Refuting this claim, the UNFPA said all of its work promotes the human rights of individuals and couples to make their own decisions, free of coercion or discrimination.
"UN member states have long described UNFPA's work in China as a force for good," the UNFPA said.
The funding cut, which would go into effect during the 2017 fiscal year, was announced in a memo from the US State Department stating that the UNFPA "supports, or participates in the management of a programme of coercive abortion or involuntary sterilisation in China".
The agency said the support it received over the years from the US government saved tens of thousands of mothers from preventable deaths and disabilities, especially in the current rapidly developing global humanitarian crises.
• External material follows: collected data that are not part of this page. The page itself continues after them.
(** [disconnect_impl]: a room the disconnection closed is removed from the map. *)
Definition disconnect (code : InviteCode) (c : ConnectionId) : M Registry RoomError RoomView := λ g,
  match with_room NotFound code (disconnect_body c) g with
  | (Err e, g) => (Err e, g)
  | (Ok (closed, room), g) =>
      let voice := if closed then invite_codes g !! normalized code
                     ≫= λ s, voice_room_id_for_cleanup (stored_room s) else None in
      let g := if closed then g <| invite_codes ::= delete (normalized code) |> else g in
      (Ok room, g <| feed ::= cleanup_voice_room (broker_enabled deps) voice "netplay-room-closed" |>)
  end.

Definition record_transport_close_body (c : ConnectionId) (socket_kind reason : string)
    : M Cell RoomError unit :=
  let input := bool_decide (socket_kind = "input"%string) in
  detail ← gets (λ cell,
    (if input then describe_input_connection else describe_control_connection) c reason
      (stored_room (cell_room cell)));
  on_stored_room (record_debug_event wall_ms now
    (if input then "inputSocketTransportClosed" else "socketTransportClosed") detail) ;;
  record_recent.

Definition player_exited_body (c : ConnectionId) (reason : string) : M Cell RoomError RoomView :=
  p ← on_netplay_room (player_exited c now);
  on_stored_room (emit_player_exited wall_ms now (zero_based p) (normalize_exit_reason reason)) ;;
  voice ← on_netplay_room (lift_total take_voice_room_id_for_cleanup);
  room ← gets (λ cell, stored_view now (cell_room cell));
  record_recent ;;
  modify (λ cell, cell <| cell_feed ::= cleanup_voice_room (broker_enabled deps) voice "player-exited" |>) ;;
  mret room.

Definition connect_input_socket_body (p : PlayerIndex) (room_epoch session_epoch : N)
    (input_socket_token : string) (c : ConnectionId) : M Cell RoomError RoomView :=
  on_netplay_room (attach_input_socket p room_epoch session_epoch (token_hash input_socket_token) c now) ;;
  emit_view "inputSocketConnected" "input socket connected".

Definition disconnect_input_socket_body (c : ConnectionId) : M Cell RoomError RoomView :=
  detail ← gets (λ cell, describe_input_connection c "room cleanup" (stored_room (cell_room cell)));
  on_netplay_room (disconnect_input_socket c now (reconnect_grace (recovery_config deps))) ;;
  emit_view "inputSocketDisconnected" detail.

(** ** [sweep_expired_rooms] *)

(** One iteration of the loop: the events for the feed, whether a handoff or a state
    recovery closed the room, and the room. *)
Definition sweep_room (s : StoredRoom) : list RoomDebugEvent * bool * StoredRoom :=
  let config := recovery_config deps in
  let '(expired, s) := expire_state_recovery wall_ms now s in
  if expired then (stored_debug_events 1 s, true, s)
  else
    let '(handoffs, r) := expire_runner_handoffs now (stored_room s) in
    let s := s <| stored_room := r |> in
    let '(log, s) :=
      match handoffs with
      | Some _ => let s := emit_state wall_ms now "runnerHandoffExpired" "runner handoff deadline expired" s in
                  (stored_debug_events 1 s, s)
      | None => ([], s)
      end in
    let '(stale, s) := stored_mark_stale now (heartbeat_stale config) (heartbeat_disconnect config) s in
    let '(log, s) :=
      if stale then let s := emit_state wall_ms now "heartbeatStale" "heartbeat stale" s in
                    (log ++ stored_debug_events 1 s, s)
      else (log, s) in
    let '(lost, s) := stored_recover_stale now (heartbeat_disconnect config) (reconnect_grace config) s in
    let '(log, s) :=
      if lost then let s := emit_state wall_ms now "heartbeatTimedOut" "heartbeat timeout" s in
                   (log ++ stored_debug_events 1 s, s)
      else (log, s) in
    (log, is_some_and handoffs id, s).

(** The expiry test over the rooms after the loop. *)
Definition is_expired (join_timeout : Duration) (s : StoredRoom) : bool :=
  is_expired_waiting now join_timeout s || is_expired_recovery now s
  || stored_idle_disconnected now (room_idle (recovery_config deps)) s.

(** The iteration order of the [HashMap] decides only the order of the feed and of the
    broker's clean-up calls; here it is that of [map_to_list]. *)
Definition sweep_expired_rooms (join_timeout : Duration) (g : Registry) : nat * Registry :=
  let swept := sweep_room <$> invite_codes g in
  let rooms := snd <$> swept in
  let events := concat ((λ '(_, (log, _, _)), log) <$> map_to_list swept) in
  let expired := fst <$> filter (λ '(_, s), is_expired join_timeout s = true) (map_to_list rooms) in
  let closed := fst <$> filter (λ '(_, (_, closed, _)), closed = true) (map_to_list swept) in
  let expired_keys := remove_dups (expired ++ closed) in
  let voice := (λ key, rooms !! key ≫= λ s, (take_voice_room_id_for_cleanup (stored_room s)).1)
                 <$> expired_keys in
  let rooms := foldr delete rooms expired_keys in
  let f := record_recent_events events (feed g) in
  let f := foldl (λ f id, cleanup_voice_room (broker_enabled deps) id "room-expired" f) f voice in
  (length expired_keys, mkRegistry rooms f).

(** [release_next_controller_frames]. *)
Definition release_next_controller_frames (g : Registry) : nat * Registry :=
  let stepped := emit_next_server_frame (server_time_ms_at now) <$> invite_codes g in
  (size (filter (λ '(_, (frame, _)), is_Some frame) stepped),
   g <| invite_codes := snd <$> stepped |>).

(** ** Queries *)

Definition room_view (code : InviteCode) : Registry → result RoomError RoomView :=
  read_room NotFound code (λ s, Ok (stored_view now s)).

Definition room_events (code : InviteCode) (limit : nat) : Registry → result RoomError (list RoomDebugEvent) :=
  read_room NotFound code (λ s, Ok (stored_debug_events limit s)).

Definition recent_events_tail (limit : nat) (g : Registry) : list RoomDebugEvent :=
  log_tail limit (recent_events (feed g)).

Definition snapshot (g : Registry) : RoomRegistrySnapshot :=
  let views := stored_view now <$> (map_to_list (invite_codes g)).*2 in
  mkRoomRegistrySnapshot (length views) views.

(** ** [refresh_voice_token_impl]: the request under the read lock, then, with the broker's
    grant, the update under the write lock. *)

Definition refresh_voice_token_request (code : InviteCode) (c : ConnectionId) (g : Registry)
    : result RoomError RoomVoiceTokenRefreshRequest :=
  if negb (broker_enabled deps) then Err VoiceUnavailable
  else read_room NotFound code (λ s, voice_token_refresh_request c (stored_room s)) g.

Definition refresh_voice_token_body (c : ConnectionId) (grant : VoiceBrokerGrant)
    : M Cell RoomError (PlayerVoiceJoinGrant * RoomView) :=
  voice ← on_netplay_room (refresh_voice_grant c (broker_participant_identity grant) (broker_token grant)
            (broker_expires_at grant));
  room ← gets (λ cell, stored_view now (cell_room cell));
  mret (voice, room).
End operations.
With the previous contribution of the US, the UNFPA was combatting gender-based violence and reducing the scourge of maternal deaths in the world's most fragile settings, in areas of conflict and natural disasters, including Iraq, Nepal, Sudan, Syria, Philippines, Ukraine and Yemen, it said.
"We have always valued the United States as a trusted partner and leader in helping to ensure that every pregnancy is wanted, every childbirth is safe and every young person's potential is fulfilled. We, therefore, look forward to continuing our work with the US to address these global concerns...," the UNFPA said.
The UN agency's aim is to deliver a world "where every pregnancy is wanted, every childbirth is safe and every young person's potential is fulfilled," according to its website.
In 2016, the agency saved the lives of more than 2,340 women from dying during pregnancy and childbirth, and helped to ensure more than 1,250 fistula surgeries.